# Better NLP

This is a wrapper program/library that encapsulates a couple of NLP libraries that are popular among the AI and ML communities.

Examples have been used to illustrate the usage as much as possible. Not all the APIs of the underlying libraries have been covered.

The idea is to keep the API language as high-level as possible, so its easier to use and stays human-readable.

Libraries / frameworks covered:

- SpaCy ([site](https://spacy.io/) | [docs](https://spacy.io/usage/))
- Textacy ([github](https://github.com/chartbeat-labs/textacy) | [docs](https://chartbeat-labs.github.io/textacy/))

See [https://github.com/neomatrix369/awesome-ai-ml-dl/blob/master/examples/better-nlp](https://github.com/neomatrix369/awesome-ai-ml-dl/blob/master/examples/better-nlp) for more details.

#### Setup and installation ( optional )

In case, this notebook is running in a local environment (Linux/MacOS) or _Google Colab_ environment and in case it does not have the necessary dependencies installed then please execute the steps in the next section.

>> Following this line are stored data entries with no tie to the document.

(** ** The capture *)

(** C6: in every run in which no call raises, the capture is saved at
    verification/scroll-sync.png: afterwards that path holds the image
    the capture returned, whatever it held before, every other path
    holds what it held, and the run names no other file to write.  Such
    a run ends with status 0. *)
Theorem capture_written (ctx : invocation) (w : env) :
  existsb raised (trace ctx w) = false ->
  exists page img,
    first_of is_screenshot (trace ctx w)
      = Some (screenshot page "verification/scroll-sync.png", Returned img) /\
    files_after (python ctx w)
      = <["verification/scroll-sync.png" := img]> (files ctx) /\
    files_after (python ctx w) !! "verification/scroll-sync.png" = Some img /\
    (forall path, path <> "verification/scroll-sync.png" ->
       files_after (python ctx w) !! path = files ctx !! path) /\
    written_paths (trace ctx w) = ["verification/scroll-sync.png"] /\
    status (python ctx w) = 0.
Proof.
  paths w; intros Hok; try discriminate Hok.
  do 2 eexists. split; [reflexivity |]. split; [reflexivity |].
  split; [apply lookup_insert_eq |].
  split; [| split; reflexivity].
  intros path Hpath. by apply lookup_insert_ne.
Qed.

Lemma capture_written_witness :
  exists page img,
    first_of is_screenshot (trace busy healthy)
      = Some (screenshot page "verification/scroll-sync.png", Returned img) /\
    files_after (python busy healthy) !! "verification/scroll-sync.png" = Some img.
Proof.
  destruct (capture_written busy healthy eq_refl)
    as (page & img & Hfirst & _ & Hfile & _).
  exists page, img. split; [exact Hfirst | exact Hfile].
Defined.

(** C7: in every run that reaches the capture, what lies between the
    wheel event and the capture is exactly one call: a suspension of 1
    second, which returned. *)
Theorem settle_before_capture (ctx : invocation) (w : env) :
  reached is_screenshot (trace ctx w) = true ->
  exists v,
    before is_screenshot (after is_wheel (trace ctx w))
      = [(asyncio_sleep 1, Returned v)] /\
    suspended (before is_screenshot (after is_wheel (trace ctx w))) = 1.
Proof.
  paths w; intros Hreach; try discriminate Hreach.
  all: eexists; split; reflexivity.
Qed.

Lemma settle_before_capture_witness :
  exists v,
    before is_screenshot (after is_wheel (trace plain healthy))
      = [(asyncio_sleep 1, Returned v)] /\
    suspended (before is_screenshot (after is_wheel (trace plain healthy))) = 1.
Proof.
  apply (settle_before_capture plain healthy). reflexivity.
Defined.

(** ** The launch *)

Example headed_when_asked : headless [("headless", PyBool false)] = false.
Proof. reflexivity. Qed.

(** C8: every launch of every run is in headless mode; and in every run
    in which the context manager is entered, the first thing the script
    does is launch the browser, once and without any option. *)
Theorem launch_headless (ctx : invocation) (w : env) :
  forallb id (omap launch_mode (calls (trace ctx w))) = true /\
  (forall p,
     head (trace ctx w) = Some (aenter, Returned p) ->
     exists o rest,
       trace ctx w = (aenter, Returned p) :: (chromium_launch p [], o) :: rest /\
       headless [] = true /\
       only is_launch (trace ctx w) = [chromium_launch p []]).
Proof.
  split.
  - paths w; reflexivity.
  - intros p. paths w; intros [= <-].
    all: do 2 eexists; repeat split.
Qed.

Otherwise, please SKIP to the **Install Spacy model ( NOT optional )** section.

In [1]:
%%time
%%bash

apt-get install apt-utils dselect dpkg

echo "OSTYPE=$OSTYPE"
if [[ "$OSTYPE" == "cygwin" ]] || [[ "$OSTYPE" == "msys" ]] ; then
    echo "Windows or Windows-like environment detected, script not tested, and may not work."
    echo "Try installing the components mention in the install-[ostype].sh scripts manually."
    echo "Or try running under CGYWIN or git-bash."
    echo "If successfully installed, please contribute back with the solution via a pull request, to https://github.com/neomatrix369/awesome-ai-ml-dl/"
    echo "Please give the file a good name, i.e. install-windows.sh or install-windows.bat depending on what kind of script you end up writing"
    exit 0
elif [[ "$OSTYPE" == "linux-gnu" ]] || [[ "$OSTYPE" == "linux" ]]; then
    TARGET_OS="linux"
else
    TARGET_OS="macos"
fi

if [[ -e ../../library/org/neomatrix369 ]]; then
  echo "Library source found"
  
  cd ../../build
  
  echo "Detected OS: ${TARGET_OS}"
  ./install-${TARGET_OS}.sh || true
else
  if [[ -e awesome-ai-ml-dl/examples/better-nlp/library ]]; then
     echo "Library source found"
  else
     git clone "https://github.com/neomatrix369/awesome-ai-ml-dl"
  fi

  echo "Library source exists"
  cd awesome-ai-ml-dl/examples/better-nlp/build

  echo "Detected OS: ${TARGET_OS}"
  ./install-${TARGET_OS}.sh || true 
fi

Reading package lists...
Building dependency tree...
Reading state information...
apt-utils is already the newest version (1.4.9).
dpkg is already the newest version (1.18.25).
dselect is already the newest version (1.18.25).
0 upgraded, 0 newly installed, 0 to remove and 4 not upgraded.
OSTYPE=linux-gnu
Library source found
Detected OS: linux
Please check if you fulfill the requirements mentioned in the README file.
Get:1 http://security.debian.org/debian-security stretch/updates InRelease [94.3 kB]
Ign:2 http://deb.debian.org/debian stretch InRelease
Get:3 http://deb.debian.org/debian stretch-updates InRelease [91.0 kB]
Hit:4 https://deb.nodesource.com/node_8.x stretch InRelease
Hit:5 http://deb.debian.org/debian stretch Release
Fetched 185 kB in 1s (141 kB/s)
Reading package lists...
Reading package lists...
Building dependency tree...
Reading state information...
curl is already the newest version (7.52.1-5+deb9u9).
libswscale-dev is already the newest version (7:3.2.12-1~deb9u1).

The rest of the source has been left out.